The full set of entries must be copied exactly.

[Dataset entries Boundary: Start]

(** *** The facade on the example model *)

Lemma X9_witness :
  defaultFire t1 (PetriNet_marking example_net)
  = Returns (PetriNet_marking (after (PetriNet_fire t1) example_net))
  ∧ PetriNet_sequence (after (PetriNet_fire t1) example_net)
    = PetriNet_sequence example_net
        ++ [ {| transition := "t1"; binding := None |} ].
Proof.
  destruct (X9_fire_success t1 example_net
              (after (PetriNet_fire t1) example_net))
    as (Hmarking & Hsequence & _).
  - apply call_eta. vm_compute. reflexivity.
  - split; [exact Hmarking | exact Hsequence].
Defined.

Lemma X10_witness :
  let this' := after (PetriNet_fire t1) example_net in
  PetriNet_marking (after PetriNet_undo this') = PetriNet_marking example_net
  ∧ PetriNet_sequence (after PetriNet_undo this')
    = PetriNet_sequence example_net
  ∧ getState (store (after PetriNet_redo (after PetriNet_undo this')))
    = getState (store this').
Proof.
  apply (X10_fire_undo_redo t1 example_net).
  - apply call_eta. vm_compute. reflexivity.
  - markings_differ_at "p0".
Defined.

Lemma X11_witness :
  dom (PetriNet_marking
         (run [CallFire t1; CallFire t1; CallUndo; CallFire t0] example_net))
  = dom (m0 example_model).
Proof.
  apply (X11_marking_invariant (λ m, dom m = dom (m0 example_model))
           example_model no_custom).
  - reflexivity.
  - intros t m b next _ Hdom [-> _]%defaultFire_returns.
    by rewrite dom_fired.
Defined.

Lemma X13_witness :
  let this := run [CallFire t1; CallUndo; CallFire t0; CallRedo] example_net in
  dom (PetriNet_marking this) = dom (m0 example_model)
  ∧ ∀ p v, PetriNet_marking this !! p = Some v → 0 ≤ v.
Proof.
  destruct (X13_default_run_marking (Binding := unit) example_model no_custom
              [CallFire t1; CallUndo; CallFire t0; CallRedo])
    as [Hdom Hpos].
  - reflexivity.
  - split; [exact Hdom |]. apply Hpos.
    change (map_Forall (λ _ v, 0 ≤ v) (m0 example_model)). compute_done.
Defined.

[Dataset entries Boundary: End]

### [Exercise answer]
(** *** The facade on the example model *)

Lemma X9_witness :
  defaultFire t1 (PetriNet_marking example_net)
  = Returns (PetriNet_marking (after (PetriNet_fire t1) example_net))
  ∧ PetriNet_sequence (after (PetriNet_fire t1) example_net)
    = PetriNet_sequence example_net
        ++ [ {| transition := "t1"; binding := None |} ].
Proof.
  destruct (X9_fire_success t1 example_net
              (after (PetriNet_fire t1) example_net))
    as (Hmarking & Hsequence & _).
  - apply call_eta. vm_compute. reflexivity.
  - split; [exact Hmarking | exact Hsequence].
Defined.

Lemma X10_witness :
  let this' := after (PetriNet_fire t1) example_net in
  PetriNet_marking (after PetriNet_undo this') = PetriNet_marking example_net
  ∧ PetriNet_sequence (after PetriNet_undo this')
    = PetriNet_sequence example_net
  ∧ getState (store (after PetriNet_redo (after PetriNet_undo this')))
    = getState (store this').
Proof.
  apply (X10_fire_undo_redo t1 example_net).
  - apply call_eta. vm_compute. reflexivity.
  - markings_differ_at "p0".
Defined.

Lemma X11_witness :
  dom (PetriNet_marking
         (run [CallFire t1; CallFire t1; CallUndo; CallFire t0] example_net))
  = dom (m0 example_model).
Proof.
  apply (X11_marking_invariant (λ m, dom m = dom (m0 example_model))
           example_model no_custom).
  - reflexivity.
  - intros t m b next _ Hdom [-> _]%defaultFire_returns.
    by rewrite dom_fired.
Defined.

Lemma X13_witness :
  let this := run [CallFire t1; CallUndo; CallFire t0; CallRedo] example_net in
  dom (PetriNet_marking this) = dom (m0 example_model)
  ∧ ∀ p v, PetriNet_marking this !! p = Some v → 0 ≤ v.
Proof.
  destruct (X13_default_run_marking (Binding := unit) example_model no_custom
              [CallFire t1; CallUndo; CallFire t0; CallRedo])
    as [Hdom Hpos].
  - reflexivity.
  - split; [exact Hdom |]. apply Hpos.
    change (map_Forall (λ _ v, 0 ≤ v) (m0 example_model)). compute_done.
Defined.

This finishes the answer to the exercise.